Certain special forces groups, such as the American Navy SEALs, British SAS or the Russian Spetsnaz are becoming more widely known due to their appearances in video games and action movies. There is one group however, that remains widely unknown to most people despite the group originating from one of the larger NATO countries in Europe. That would be the German Kommando Spezialkräfte, or KSK.
The KSK, or Special Forces Command, was formed in 1996, and officially activated on April 1st, 1997. Its main purpose was to become the main special forces unit for the Federal Republic of Germany, although the group was not formed until after the Cold War and the collapse of the Warsaw Pact and the Soviet Union, the main enemies of NATO. Prior to the creation of the KSK, special operations were handled by multiple groups depending on the nature of the mission, such as the GSG-9 counter-terrorism unit, the Sonderwaffenbegleitkompanien, or Special Weapons Escort Companies, the Ferspaher, or Long Range Reconnaissance, or the Kampfschwimmers, or Combat Swimmers.
Within the German military, the KSK is referred to as “the elite unit” and the training process for those who wish to join is particularly rigorous. The selection process is over three months long, and one commander stated that the psychological and physical tests exerted on the trainees were the most strenuous “you can ask of people in a democracy.” The screening test for up to 50 applicants (mostly career and regular soldiers, although civilians may also join) who plan on joining is referred to as “the week of hell.” The KSK is based in Calw, located within the Black Forest region of southern Germany and members tend to be within the ages of 28 and 35. The main weapon of choice for KSK operatives appears to be the German G36 assault rifle, which is also used by the Bundeswehr (Federal Defense), as well as many other NATO and non-NATO militaries.

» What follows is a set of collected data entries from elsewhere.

Lemma discriminator_forward_is_pipeline (d : Discriminator.t)
    (x adj : tensor) (st : state) :
  Discriminator.forward d x st =
  run_pipeline
    [SReLU;
     SDropout (Discriminator.dropout d) (Discriminator.training d);
     SLinear (Discriminator.lr1 d); SReLU;
     SDropout (Discriminator.dropout d) (Discriminator.training d);
     SLinear (Discriminator.lr2 d)] x adj st.
Proof.
  unfold Discriminator.forward, run_pipeline, run_stage, bind, ret.
  destruct (Torch.dropout _ _ _ st) as [[x1 s1]|]; [|reflexivity].
  destruct (Linear.forward _ x1 s1) as [[x2 s2]|]; [|reflexivity].
  destruct (Torch.dropout _ _ _ s2) as [[x3 s3]|]; [|reflexivity].
  now destruct (Linear.forward _ x3 s3) as [[x4 s4]|].
Qed.

(** C3.  [Discriminator.forward] is the pipeline ReLU, dropout, lr1, ReLU,
    dropout, lr2.  The constructor makes lr1 a linear layer
    nin -> nin // 2 and lr2 a linear layer nin // 2 -> nout, where
    nin // 2 = h is the floor of nin / 2 (2h <= nin < 2h + 2, so h = k for
    nin = 2k + 1); for X of shape (N, nin) and a probability that dropout
    accepts, forward returns a tensor of shape (N, nout). *)
Theorem Discriminator_forward_pipeline (nin nout : Z) (p : num) (s0 : state) :
  (0 <= nin)%Z -> (0 <= nout)%Z ->
  exists d s1 h,
    Discriminator.init nin nout p s0 = Ok (d, s1) /\
    (2 * h <= nin < 2 * h + 2)%Z /\
    Linear.in_features (Discriminator.lr1 d) = nin /\
    Linear.out_features (Discriminator.lr1 d) = h /\
    Linear.in_features (Discriminator.lr2 d) = h /\
    Linear.out_features (Discriminator.lr2 d) = nout /\
    shape_at s1 (Linear.weight (Discriminator.lr1 d))
      = Some [Z.to_nat h; Z.to_nat nin] /\
    shape_at s1 (Linear.bias (Discriminator.lr1 d)) = Some [Z.to_nat h] /\
    shape_at s1 (Linear.weight (Discriminator.lr2 d))
      = Some [Z.to_nat nout; Z.to_nat h] /\
    shape_at s1 (Linear.bias (Discriminator.lr2 d)) = Some [Z.to_nat nout] /\
    forall (tr : bool) (st : state) (x adj : tensor),
      let d' := if tr then d else Discriminator.eval d in
      Discriminator.forward d' x st =
      run_pipeline
        [SReLU; SDropout p tr; SLinear (Discriminator.lr1 d); SReLU;
         SDropout p tr; SLinear (Discriminator.lr2 d)] x adj st /\
      (discriminator_wf st d (Z.to_nat nin) (Z.to_nat nout) ->
       forall N, valid_p p = true -> shape x = [N; Z.to_nat nin] ->
         exists Y st', Discriminator.forward d' x st = Ok (Y, st') /\
                       shape Y = [N; Z.to_nat nout]).
Proof.
  intros Hi Ho.
  destruct (discriminator_init_wf IL nin nout p s0 Hi Ho)
    as (s1 & E & _ & W).
  exists (discriminator_at (length (params s0)) nin nout p), s1, (nin / 2)%Z.
  split; [exact E|].
  split; [pose proof (Z.div_mod nin 2) as D;
          pose proof (Z.mod_pos_bound nin 2); lia|].
  do 4 (split; [reflexivity|]).
  assert (D : Z.to_nat nin / 2 = Z.to_nat (nin / 2))
    by (rewrite Z2Nat.inj_div by lia; reflexivity).
  destruct W as [[W1 B1] [W2 B2]]. rewrite D in W1, B1, W2.
  do 4 (split; [assumption|]).
  intros tr st x adj d'. split.
  - subst d'. rewrite (discriminator_forward_is_pipeline _ x adj).
    now destruct tr.
  - intros Wst N Hp HX.
    assert (Wd : discriminator_wf st d' (Z.to_nat nin) (Z.to_nat nout))
      by (subst d'; now destruct tr).
    destruct (discriminator_forward_run st d' N _ _ x Wd)
      as (Y & st' & HF & HS & _);
      [subst d'; now destruct tr | exact HX |].
    now exists Y, st'.
Qed.

End DiscriminatorForward.

Lemma Discriminator_forward_pipeline_witness :
  exists d (s1 : @state Zscalar),
    Discriminator.init (Sc := Zscalar) 3 2 0%Z fresh_state = Ok (d, s1) /\
    Linear.out_features (Discriminator.lr1 d) = 1%Z /\
    exists Y st',
      Discriminator.forward (Discriminator.eval d)
        (@Mat Zscalar 2 3 [[1; -2; 3]; [0; 4; -1]]%Z) s1 = Ok (Y, st') /\
      shape Y = [2; 2].
Proof.
  destruct (@Discriminator_forward_pipeline Zscalar Zscalar_init_laws 3 2 0%Z
              fresh_state)
    as (d & s1 & h & E & Hh & _ & H1 & _ & _ & W1 & B1 & W2 & B2 & F);
    [lia | lia |].
  exists d, s1. split; [exact E|].
  assert (h = 1%Z) as -> by lia. split; [exact H1|].
  destruct (F false s1 (@Mat Zscalar 2 3 [[1; -2; 3]; [0; 4; -1]]%Z)
              (@Vec Zscalar 0 [])) as [_ G].
  apply (G (conj (conj W1 B1) (conj W2 B2)) 2); reflexivity.
Defined.

(** ** MultiTask.forward *)

Section MultiTaskForward.
Context {Sc : Scalar}.
Hypothesis IL : InitLaws Sc.

Lemma multitask_forward_inv (m : MultiTask.t) (x adj H nc ad : tensor)
    (st st' : state) :
  MultiTask.forward m x adj st = Ok (H, nc, ad, st') ->
  exists s1 s2,
    Encoder.forward (MultiTask.encoder m) x adj st = Ok (H, s1) /\
    Discriminator.forward (MultiTask.dis_neighbor m) H s1 = Ok (nc, s2) /\
    Discriminator.forward (MultiTask.dis_anomlay m) H s2 = Ok (ad, st').
Proof.
  unfold MultiTask.forward, bind, ret.
  destruct (Encoder.forward _ x adj st) as [[h s1]|]; [|discriminate].
  destruct (Discriminator.forward (MultiTask.dis_neighbor m) h s1)
    as [[n s2]|] eqn:E1; [|discriminate].
  destruct (Discriminator.forward (MultiTask.dis_anomlay m) h s2)
    as [[a s3]|] eqn:E2; [|discriminate].
  intros HH. inversion HH; subst. now exists s1, s2.
Qed.

Lemma discriminator_wf_params (s s' : state) d i o :
  params s' = params s -> discriminator_wf s d i o -> discriminator_wf s' d i o.
Proof.
  intros E [H1 H2]. split; apply (linear_wf_params s s'); assumption.
Qed.

Lemma multitask_forward_run (m : MultiTask.t) (N nfeat nhid nout : nat)
    (x adj : tensor) (st : state) :
  multitask_wf st m nfeat nhid nout ->
  valid_p (Encoder.dropout (MultiTask.encoder m)) = true ->
  valid_p (Discriminator.dropout (MultiTask.dis_neighbor m)) = true ->
  valid_p (Discriminator.dropout (MultiTask.dis_anomlay m)) = true ->
  shape x = [N; nfeat] -> shape adj = [N; N] ->
  exists H nc ad st',
    MultiTask.forward m x adj st = Ok (H, nc, ad, st') /\
    shape H = [N; nhid] /\ shape nc = [N; nout] /\ shape ad = [N; 2].
Proof.
  intros (We & Wn & Wa) Pe Pn Pa HX HA. unfold MultiTask.forward, bind, ret.
  destruct (encoder_forward_run st _ N _ _ x adj We Pe HX HA)
    as (H & s1 & -> & SH & E1).
  destruct (discriminator_forward_run s1 (MultiTask.dis_neighbor m) N nhid
              nout H) as (nc & s2 & -> & Snc & E2);
    [now apply (discriminator_wf_params st) | exact Pn | exact SH |].
  destruct (discriminator_forward_run s2 (MultiTask.dis_anomlay m) N nhid
              2 H) as (ad & s3 & -> & Sad & E3);
    [apply (discriminator_wf_params st); [congruence|exact Wa]
    | exact Pa | exact SH |].
  now exists H, nc, ad, s3.
Qed.
(** X15: [create_poe_packet] returns a packet exactly when the time stamp in
    milliseconds, the energy and the cumulative total are finite floats;
    otherwise it raises what [int()] raises, [OverflowError] for an
    infinity and [ValueError] for a NaN, and in both cases it leaves the
    reader as it was. *)
Theorem packet_needs_finite_values (now energy_wh : float)
    (readings : list (SensorReading float)) w :
  match result (create_poe_packet now energy_wh readings w) with
  | Ok _ =>
      is_finite (now * 1000) = true /\
      is_finite energy_wh = true /\
      is_finite (cumulative_energy_wh (this w)) = true
  | Raise e =>
      (is_finite (now * 1000) = false \/
       is_finite energy_wh = false \/
       is_finite (cumulative_energy_wh (this w)) = false) /\
      (e = OverflowError \/ e = ValueError)
  end /\
  world (create_poe_packet now energy_wh readings w) = w.
Proof.
  split; [|apply create_poe_packet_keeps_world].
  pose proof (trunc_finite (now * 1000)) as H1.
  pose proof (trunc_finite energy_wh) as H2.
  pose proof (trunc_finite (cumulative_energy_wh (this w))) as H3.
  unfold result, create_poe_packet, bind, lift.
  destruct (generate_device_id_returns w) as [device ->].
  change (to_int (now * of_int 1000)%py) with (trunc (now * 1000)).
  change (@to_int float binary64) with trunc.
  destruct (trunc (now * 1000)) as [stamp|e1]; [|simpl; tauto].
  destruct (trunc energy_wh) as [energy|e2]; [|simpl; tauto].
  unfold ret, get_self. cbv beta iota.
  destruct (trunc (cumulative_energy_wh (this w))) as [cumulative|e3];
    [|simpl; tauto].
  cbv beta iota. rewrite sign_packet_returns. simpl. tauto.
Qed.

End Binary64Edges.

(** ** Keys and digests *)

Section KeyFacts.
Import Bytes.
Local Open Scope string_scope.
Local Open Scope Z_scope.

Fixpoint all_chars (p : ascii -> bool) (s : string) : bool :=
  match s with
  | EmptyString => true
  | String c rest => p c && all_chars p rest
  end.

(** The digits [bytes.hex] and [hexdigest] write. *)
Definition is_lower_hex (c : ascii) : bool :=
  let n := Z.of_N (N_of_ascii c) in
  ((48 <=? n) && (n <=? 57)) || ((97 <=? n) && (n <=? 102)).

Fixpoint occurs (c : ascii) (s : string) : Prop :=
  match s with
  | EmptyString => False
  | String c' rest => c' = c \/ occurs c rest
  end.

Lemma hex_octet (b : byte) :
  hex_value (hex_digit (to_Z b / 16)) = Some (to_Z b / 16) /\
  hex_value (hex_digit (to_Z b mod 16)) = Some (to_Z b mod 16) /\
  is_ascii_space (hex_digit (to_Z b / 16)) = false /\
  of_Z (16 * (to_Z b / 16) + to_Z b mod 16) = b /\
  is_lower_hex (hex_digit (to_Z b / 16)) = true /\
  is_lower_hex (hex_digit (to_Z b mod 16)) = true.
Proof. destruct b; vm_compute; repeat split. Qed.

Lemma fromhex_hex (bs : bytes) : fromhex (hex bs) = Some bs.
Proof.
  induction bs as [|b rest IH]; [reflexivity|].
  destruct (hex_octet b) as (Hh & Hl & Hs & Hb & _).
  cbn [hex fromhex]. rewrite Hs, Hh, Hl, IH, Hb. reflexivity.
Qed.

Lemma hex_length (bs : bytes) :
  String.length (hex bs) = (2 * List.length bs)%nat.
Proof.
  induction bs as [|b rest IH]; [reflexivity|].
  cbn [hex String.length List.length]. rewrite IH. lia.
Qed.

Lemma hex_lower (bs : bytes) : all_chars is_lower_hex (hex bs) = true.
Proof.
  induction bs as [|b rest IH]; [reflexivity|].
  destruct (hex_octet b) as (_ & _ & _ & _ & Hh & Hl).
  cbn [hex all_chars]. rewrite Hh, Hl, IH. reflexivity.
Qed.

Lemma fromhex_rejects (s : string) (c : ascii) :
  occurs c s -> hex_value c = None -> is_ascii_space c = false ->
  fromhex s = None.
Proof.
  intros Hin Hhex Hspace.
  assert (Hboth :
    (occurs c s -> fromhex s = None) /\
    (forall d, occurs c (String d s) -> fromhex (String d s) = None)).
  { clear Hin. induction s as [|a s IH].
    - split; [intros []|]. intros d [->|[]]. simpl. rewrite Hspace. reflexivity.
    - destruct IH as [IH1 IH2]. split; [apply IH2|].
      intros d Hd. cbn [fromhex].
      destruct (is_ascii_space d) eqn:Ed.
      + apply IH2. destruct Hd as [->|Hd]; [congruence|exact Hd].
      + destruct Hd as [->|[->|Hd]].
        * rewrite Hhex. reflexivity.
        * rewrite Hhex. destruct (hex_value d); reflexivity.
        * rewrite (IH1 Hd).
          destruct (hex_value d); [destruct (hex_value a)|]; reflexivity. }
  apply Hboth. exact Hin.
Qed.
(** * Binomial proportion test of the A/B-testing and hypothesis-testing notebooks

    The notebooks compute p-values with one-line calls into [scipy.stats]:

    - [abtest.ipynb]: [stats.binom.ppf(0.99, n=n, p=p)],
      [1 - stats.binom.cdf(c-1, n=n, p=p)], the A/B cell with [pa = ca/na],
      and the library call
      [stats.binomtest(c, n=n, p=p0, alternative='greater').pvalue];
    - [hypothesis_testing.ipynb]: [1 - st.norm.cdf(xbar, ...)],
      [2*(1 - st.norm.cdf(xbar, ...))] and
      [2*np.minimum(st.norm.cdf(obs, ...), 1 - st.norm.cdf(obs, ...))].

    Python [int]s are unbounded and are embedded as [Z].  A finite Python
    [float] is a rational number; floats are embedded as [Q] and every
    operation returns the exact result: the embedding gives the quantity
    a computation stands for, not its last binary digits.  [nan] is a
    separate value.  Python exceptions are the left summand of the error
    monad [sum exn]. *)

From Stdlib Require Import ZArith QArith Qabs Qround Qminmax Lqa Lia List Bool.
From ExtLib Require Import Structures.Monad Structures.MonadExc Data.Monads.EitherMonad.
Import ListNotations.
Import MonadNotation.
Local Open Scope monad_scope.
Local Open Scope Q_scope.

(** ** The binomial distribution *)

(** [sum_to m f] is [f 0 + ... + f (m-1)]. *)
Fixpoint sum_to (m : nat) (f : nat -> Q) : Q :=
  match m with
  | O => 0
  | S m' => sum_to m' f + f m'
  end.

(** [Qpow q k] is [q] to the [k]-th power, with [Qpow q 0 = 1]. *)
Fixpoint Qpow (q : Q) (k : nat) : Q :=
  match k with
  | O => 1
  | S k' => q * Qpow q k'
  end.
(* ===== verification/Bootstrap.v ===== *)
(** * The bootstrapper: session flag and [initApp] (src/script.js lines 649-680)

    At script evaluation the code reads [sessionStorage.getItem('visited')]:
    when it is falsy ([null] or the empty string) this is the first load
    of the session, the key is set to ['true'] and [initApp(false)] is
    registered for [DOMContentLoaded]; otherwise [initApp(true)].
    [initApp] calls six initializers in a fixed order, then the four page
    effects either at once ([skipPreloader]) or from the preloader's
    completion callback.

    The trace of a page load is a list of [BootEvent]s: the calls of the
    initializers and, interleaved, the preloader's own events.  Session
    storage is a [gmap string string]; a session is a sequence of page
    loads sharing it.  Everything in the [WithPreloader] section is
    proved from the [PreloaderIface] contract alone; the [Preloader]
    instance makes it concrete. *)

From Stdlib Require Import QArith List.
From stdpp Require Import base gmap strings.
From S2P Require Import Prelude Dom Timeline Preloader.
Import ListNotations.
Import Preloader.

Module Bootstrap.

(** The functions [initApp] calls. *)
Inductive InitCall :=
| InitLenis | InitThreeJS | InitCursor | InitMobileNav | InitResizeHandler
| InitVisibilityHandler | InitPreloader | InitScrollAnimations
| InitHeroAnimations | InitMagneticButtons | InitPageTransitions.

#[export] Instance InitCall_eq_dec : EqDecision InitCall.
Proof. solve_decision. Defined.

Inductive BootEvent :=
| Call (c : InitCall)
| Preload (t : Q) (e : PreloaderEvent).

(** Lines 650-655, in this order. *)
Definition base_inits : list InitCall :=
  [InitLenis; InitThreeJS; InitCursor; InitMobileNav; InitResizeHandler;
   InitVisibilityHandler].

(** Lines 658-661 and 664-667, in this order. *)
Definition page_effects : list InitCall :=
  [InitScrollAnimations; InitHeroAnimations; InitMagneticButtons; InitPageTransitions].

Definition is_page_effect (e : BootEvent) : bool :=
  match e with Call c => bool_decide (c ∈ page_effects) | Preload _ _ => false end.

Definition is_preload (e : BootEvent) : bool :=
  match e with Preload _ _ => true | Call _ => false end.

Definition calls (c : InitCall) (e : BootEvent) : bool :=
  match e with Call c' => bool_decide (c = c') | Preload _ _ => false end.

Section WithPreloader.
Context `{PreloaderIface}.

(** A preloader event; the completion callback runs the page effects. *)
Definition on_preloader_event (te : Q * PreloaderEvent) : list BootEvent :=
  Preload (fst te) (snd te) :: (if is_callback (snd te) then map Call page_effects else []).

(** [initApp(skipPreloader)], lines 649-670. *)
Definition initApp (skipPreloader : bool) (d : Dom) : list BootEvent :=
  map Call base_inits ++
  (if skipPreloader then map Call page_effects
   else Call InitPreloader :: flat_map on_preloader_event (preloader_run d)).

(** [!sessionStorage.getItem('visited')], line 673: [null] and [''] are falsy. *)
Definition isFirstLoad (st : gmap string string) : bool :=
  match st !! "visited" with
  | None => true
  | Some v => bool_decide (v = "")
  end.

(** Lines 673-680: one page load, from the storage the session has. *)
Definition page_load (st : gmap string string) (d : Dom)
  : gmap string string * list BootEvent :=
  if isFirstLoad st then (<["visited" := "true"]> st, initApp false d)
  else (st, initApp true d).

(** The traces of the successive page loads of one browsing session. *)
Fixpoint session (st : gmap string string) (ds : list Dom) : list (list BootEvent) :=
  match ds with
  | [] => []
  | d :: ds' => let '(st', tr) := page_load st d in tr :: session st' ds'
  end.

Definition runs_preloader (tr : list BootEvent) : bool :=
  existsb (calls InitPreloader) tr.

Definition preload_of (te : Q * PreloaderEvent) : BootEvent := Preload (fst te) (snd te).

Lemma flat_map_on_preloader_event pre :
  Forall (fun te => is_callback (snd te) = false) pre ->
  flat_map on_preloader_event pre = map preload_of pre.
Proof.
  induction 1 as [|te pre Hte Hpre IH]; [reflexivity|].
  cbn [flat_map map]. rewrite IH. unfold on_preloader_event at 1. rewrite Hte. reflexivity.
Qed.

Lemma count_calls_preloads c evs : count_if (calls c) (map preload_of evs) = 0%nat.
Proof. apply count_if_none. intros x Hx. apply in_map_iff in Hx as [te [<- _]]. reflexivity. Qed.

Lemma isFirstLoad_after_insert st : isFirstLoad (<["visited" := "true"]> st) = false.
Proof. unfold isFirstLoad. rewrite lookup_insert_eq. reflexivity. Qed.

Lemma runs_preloader_initApp skip d : runs_preloader (initApp skip d) = negb skip.
Proof.
  unfold runs_preloader, initApp. rewrite existsb_app.
  destruct skip; reflexivity.
Qed.

Lemma session_not_first st ds :
  isFirstLoad st = false -> map runs_preloader (session st ds) = repeat false (length ds).
Proof.
  intros Hst. induction ds as [|d ds IH]; [reflexivity|].
  cbn [session]. unfold page_load. rewrite Hst. cbv beta iota. cbn [map].
  rewrite runs_preloader_initApp, IH. reflexivity.
Qed.

(** C1: in a browsing session that starts without the ["visited"]
    flag, the preloader sequence is started on the first page load and
    on no later one. *)
Theorem session_preloader_first_only st ds :
  isFirstLoad st = true ->
  map runs_preloader (session st ds) =
    match ds with [] => [] | _ :: ds' => true :: repeat false (length ds') end.
Proof.
  intros Hst. destruct ds as [|d ds]; [reflexivity|].
  cbn [session]. unfold page_load. rewrite Hst. cbv beta iota. cbn [map].
  rewrite runs_preloader_initApp, session_not_first by apply isFirstLoad_after_insert.
  reflexivity.
Qed.

(** C2: on a load that plays the preloader, [initApp] calls the six
    base initializers in source order, then [initPreloader]; the
    preloader's events follow, the completion callback last, and only
    after it the four page effects run, in source order. *)
Theorem initApp_effects_after_preloader d :
  exists evs t,
    Forall (fun te => is_callback (snd te) = false) evs /\
    initApp false d =
      map Call base_inits ++ Call InitPreloader ::
      map preload_of evs ++ Preload t PCallback :: map Call page_effects.
Proof.
  destruct (preloader_callback_last d) as (pre & t & Heq & Hf).
  exists pre, t. split; [exact Hf|].
  unfold initApp. rewrite Heq, flat_map_app, flat_map_on_preloader_event by exact Hf.
  cbn [flat_map]. unfold on_preloader_event at 1. cbn. reflexivity.
Qed.

(** C3: whether or not the preloader plays, each of the four page
    effects is initialized exactly once per page load. *)
Theorem page_effects_once skip d c :
  c ∈ page_effects -> count_if (calls c) (initApp skip d) = 1%nat.
Proof.
  intros Hc.
  assert (Hcases : c = InitScrollAnimations \/ c = InitHeroAnimations \/
                   c = InitMagneticButtons \/ c = InitPageTransitions).
  { repeat (apply elem_of_cons in Hc as [Hc|Hc]; [subst; tauto|]).
    apply elem_of_nil in Hc as []. }
  destruct skip.
  - destruct Hcases as [-> | [-> | [-> | ->]]]; reflexivity.
  - destruct (preloader_callback_last d) as (pre & t & Heq & Hf).
    unfold initApp. rewrite Heq, flat_map_app, flat_map_on_preloader_event by exact Hf.
    rewrite count_if_app. cbn [count_if flat_map]. unfold on_preloader_event at 1.
    cbn [fst snd is_callback app]. rewrite count_if_app, count_calls_preloads.
    destruct Hcases as [-> | [-> | [-> | ->]]]; reflexivity.
Qed.

(** C4: if the first page of the session has no [.preloader] element,
    the flag is set all the same, so the preloader sequence (its texts
    and its exit) is never shown in that session, on any page. *)
Theorem first_page_without_preloader st d ds :
  isFirstLoad st = true -> has_preloader d = false ->
  Forall (Forall (fun e => match e with Preload _ e' => e' = PCallback | Call _ => True end))
         (session st (d :: ds)).
Proof.
  intros Hst Hd. simpl. unfold page_load. rewrite Hst. constructor.
  - unfold initApp. rewrite (preloader_absent d Hd). simpl.
    repeat constructor.
  - generalize (isFirstLoad_after_insert st). generalize (<["visited":="true"]> st).
    induction ds as [|d' ds IH]; intros st' Hst'; simpl; [constructor|].
    unfold page_load. rewrite Hst'. constructor; [|now apply IH].
    repeat constructor.
Qed.
End WithPreloader.

(** A page like [full_dom] but without the [.preloader] element. *)
Definition dom_without_preloader : Dom :=
  {| has_three_canvas := true; has_cursor := true; has_cursor_glow := true;
     has_preloader := false; has_preloader_logo := false; has_preloader_text := false;
     has_preloader_bar := false; has_page_transition := true; has_nav_toggle := true;
     has_nav_mobile := true; has_data_nav_toggle := true |}.

Lemma session_preloader_first_only_witness :
  isFirstLoad ∅ = true /\
  map runs_preloader (session ∅ [full_dom; full_dom; full_dom]) = [true; false; false].
Proof.
  split; [reflexivity|].
  apply (session_preloader_first_only ∅ [full_dom; full_dom; full_dom]). reflexivity.
Defined.

Lemma page_effects_once_witness :
  InitHeroAnimations ∈ page_effects /\
  count_if (calls InitHeroAnimations) (initApp false full_dom) = 1%nat.
Proof.
  assert (H : InitHeroAnimations ∈ page_effects) by (apply list_elem_of_In; simpl; tauto).
  split; [exact H|]. apply (page_effects_once false full_dom InitHeroAnimations H).
Defined.

Lemma first_page_without_preloader_witness :
  isFirstLoad ∅ = true /\ has_preloader dom_without_preloader = false /\
  Forall (Forall (fun e => match e with Preload _ e' => e' = PCallback | Call _ => True end))
         (session ∅ [dom_without_preloader; full_dom]).
Proof.
  split; [reflexivity|]. split; [reflexivity|].
  apply (first_page_without_preloader ∅ dom_without_preloader [full_dom]); reflexivity.
Defined.
End Bootstrap.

As can be expected, the KSK is extremely secretive. During an investigation as to whether KSK soldiers had abused Murat Kurnaz before his internment at Guantanamo Bay, the German Defense Ministry admitted that a large number of KSK mission files had been destroyed “accidentally.” However, knowledge of their operations is becoming more and more widespread as the group finds itself deployed more frequently. During another scandal, it was reported that the KSK soldiers initially deployed to Afghanistan were treated poorly by their U.S. counterparts, and that eventually KSK soldiers began trading their supply of beer to U.S. soldiers in exchange for anything from socks and supplies to intelligence reports and helicopter flights. In October 2012, the KSK successfully captured high-level Taliban commander Mullah Abdul Rahman in Kunduz Province, Afghanistan, who was responsible for attacks on NATO petrol supply lines and a major bomb maker.
Recently on April 30th, 2014, the Bundestag deputy Florian Hahn requested that the KSK be sent to free OSCE (Organization for Security and Cooperation in Europe) inspectors that had been captured by armed men in Slaviansk by pro-Russian separatists. While the Ukrainian special forces were supposedly not prepared for such an operation, the KSK had previous experience handling similar situations in the Balkans and in Afghanistan, serving with KFOR and ISAF respectively. Fortunately, the OSCE inspectors were released safely in early May 2014 and flown to Kiev before being flown to Berlin, Germany.
There is very little official information that can be found regarding the KSK, and even less can be found in English, but clearly the KSK has proven itself as an important part of NATO, and will most likely find themselves called upon more and more in the near future.